Um 9 Uhr arranca o seminário “Recepção de televisão pelas crianças”. Falamos da pedagogia inerente aos Media e apesar de ser uma cadeira mais teórica, a interactividade entre os 25 alunos (fora a Erasmusstudentin, que prefere ficar caladinha a tirar apontamentos) torna aquela hora e meia muito interessante. Com Referats, powerpoints e acetatos constantemente, a informação a absorver é mais que muita. Mas o que é mais interessante é que em cada Referat os alunos preparam uma selecção de programas televisivos (desde desenhos animados, telenovelas até blocos noticiários e Reality-Shows) a que assistimos e sobre os quais discutimos a partir da perspectiva das crianças. O Referat, no meu caso, será substituído por uma recensão (5 páginas, vá lá) sobre o tema em geral: "Warum die Kinder Fernsehen lieben?" Dá pano para mangas. E não acabou: no fim do semestre tenho de fazer um Hausarbeit sobre um tema específico. Hausarbeit, esse palavrão que inicialmente julgava ser um Hausaufgabe (o chamado TPC). Pois nada a ver: é mesmo um trabalho realizado em casa, em paralelo com a biblioteca e, no meu caso, com o meu dicionário. Tem de ter 15 páginas, o que em alemão, para mim, corresponde a uma tese de mestrado. A ver vamos.

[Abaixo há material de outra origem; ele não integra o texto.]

Lemma deliver_agree (ev : edge_event) (w1 w2 : world) :
  agree (ev_channel ev) w1 w2 ->
  agree (ev_channel ev) (fst (deliver ev w1)) (fst (deliver ev w2)) /\
  snd (deliver ev w1) = snd (deliver ev w2).
Proof.
  intros A. pose proof (deliver_detect ev w1) as D1. pose proof (deliver_detect ev w2) as D2.
  unfold agree. rewrite D1, D2. split; [split; [apply A|]|].
  - clear D1 D2. unfold deliver. rewrite (agree_find _ _ _ A).
    destruct (find_detect (ev_channel ev) w2) as [r|]; [|apply A].
    rewrite (agree_permitted r ev _ _ A).
    destruct (detects _ _ && permitted r ev w2); [|apply A].
    rewrite !run_body. cbn. rewrite Z.eqb_refl. reflexivity.
  - clear D1 D2. unfold deliver. rewrite (agree_find _ _ _ A).
    destruct (find_detect (ev_channel ev) w2) as [r|]; [|reflexivity].
    rewrite (agree_permitted r ev _ _ A).
    destruct (detects _ _ && permitted r ev w2); [|reflexivity].
    rewrite !run_body. reflexivity.
Qed.

(** What a channel looks like after a history depends on the edges of that
    channel only. *)
Lemma play_on_channel (c : Z) (h : list edge_event) :
  forall w1 w2, agree c w1 w2 ->
    agree c (fst (play h w1)) (fst (play (on_channel c h) w2)).
Proof.
  induction h as [|ev h IH]; intros w1 w2 A; [exact A|].
  rewrite play_cons_fst. unfold on_channel. cbn [filter]. fold (on_channel c h).
  destruct (ev_channel ev =? c) eqn:E.
  - apply Z.eqb_eq in E. subst c. rewrite play_cons_fst.
    apply IH. apply deliver_agree. exact A.
  - apply Z.eqb_neq in E. apply IH. destruct A as [D L]. split.
    + rewrite deliver_detect. exact D.
    + rewrite deliver_other by exact E. exact L.
Qed.

(** ** Debounce *)

Lemma deliver_at_most_one (ev : edge_event) (w : world) :
  (List.length (snd (deliver ev w)) <= 1)%nat.
Proof.
  destruct (deliver_cases ev w) as [E | (r & w' & _ & _ & _ & _ & E & _)];
    rewrite E; cbn; lia.
Qed.

(** After an invocation at [t], an edge on the same channel that comes no
    more than 200 ms later is ignored. *)
Lemma deliver_bounce (ev : edge_event) (w : world) (t : Z) :
  armed w ->
  lookup (ev_channel ev) (w_lastcall w) = Some t ->
  ev_time ev - t <= 200 ->
  deliver ev w = (w, []).
Proof.
  intros A L B.
  destruct (deliver_cases ev w) as [E | (r & w' & F & _ & P & _)]; [exact E|].
  exfalso. unfold permitted in P. rewrite L in P.
  destruct (armed_find _ _ _ A F) as [[_ ->] | [_ ->]]; cbn in P;
    apply Z.ltb_lt in P; lia.
Qed.

(** Invocations on one channel are more than 200 ms apart, and more than
    200 ms after the stamp that the channel had before. *)
Lemma play_spaced (h : list edge_event) :
  forall w, armed w ->
    spaced 200 (snd (play h w)) = true /\
    forall j t0, In j (snd (play h w)) ->
      lookup (inv_channel j) (w_lastcall w) = Some t0 -> 200 < inv_time j - t0.
Proof.
  induction h as [|ev h IH]; intros w A; [split; [reflexivity | intros j t0 []]|].
  rewrite play_cons_snd.
  destruct (deliver_cases ev w) as [E | (r & w' & F & _ & P & _ & E & D & L)]; rewrite E.
  - exact (IH w A).
  - cbn [fst snd app].
    assert (A' : armed w') by (unfold armed in *; congruence).
    destruct (IH w' A') as [S1 S2].
    assert (B : reg_bouncetime r = 200)
      by (destruct (armed_find _ _ _ A F) as [[_ ->] | [_ ->]]; reflexivity).
    assert (G : forall j, In j (snd (play h w')) -> inv_channel j = ev_channel ev ->
                200 < inv_time j - ev_time ev).
    { intros j Hj Hc. apply (S2 j (ev_time ev) Hj).
      rewrite L, Hc. cbn. rewrite Z.eqb_refl. reflexivity. }
    split.
    + cbn [spaced inv_channel inv_time]. rewrite S1, andb_true_r.
      apply forallb_forall. intros j Hj.
      destruct (inv_channel j =? ev_channel ev) eqn:Ej; [|reflexivity].
      apply Z.eqb_eq in Ej. cbn. apply Z.ltb_lt. auto.
    + intros j t0 [<- | Hj] Lj.
      * cbn [inv_channel inv_time] in *. unfold permitted in P. rewrite Lj, B in P.
        apply Z.ltb_lt in P. exact P.
      * destruct (Z.eq_dec (inv_channel j) (ev_channel ev)) as [Hc | Hc].
        -- specialize (G j Hj Hc). rewrite Hc in Lj.
           unfold permitted in P. rewrite Lj, B in P. apply Z.ltb_lt in P. lia.
        -- apply (S2 j t0 Hj). rewrite L. cbn.
           destruct (ev_channel ev =? inv_channel j) eqn:Ej; [|exact Lj].
           apply Z.eqb_eq in Ej. congruence.
Qed.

Mas apesar de toda esta carga, a verdade é que saio daquele seminário com uma boa-disposição incrível. Hoje não apanhei o Strassenbahn (eléctrico) porque faço questão de andar todos os dias a pé pelo mercado de Natal um pouco. Mas uma regra mantém-se: passar pela Cafeteria, pedir o meu habitual Doppel-Espresso (que mesmo assim não dá a força de uma boa bica Delta portuguesa, mas é o que se arranja…), organizar a agenda, ler um pouco ou escrever o Diário Erasmus, sair meia-hora depois toda encasacada, apanhar o Strassenbahn, passar no supermercado aqui ao lado de casa, comprar um pãozinho, chegar a casa, fazer umas torradinhas e sentar-me na secretária a trabalhar.
[É verdade, passo muito tempo isolada; ossos do ofício de uma aluna Erasmus abandonada na área de Jornalismo. Mas digam lá que não gostavam de um isolamento assim?]

Agora, se me dão licença, tenho muito que fazer.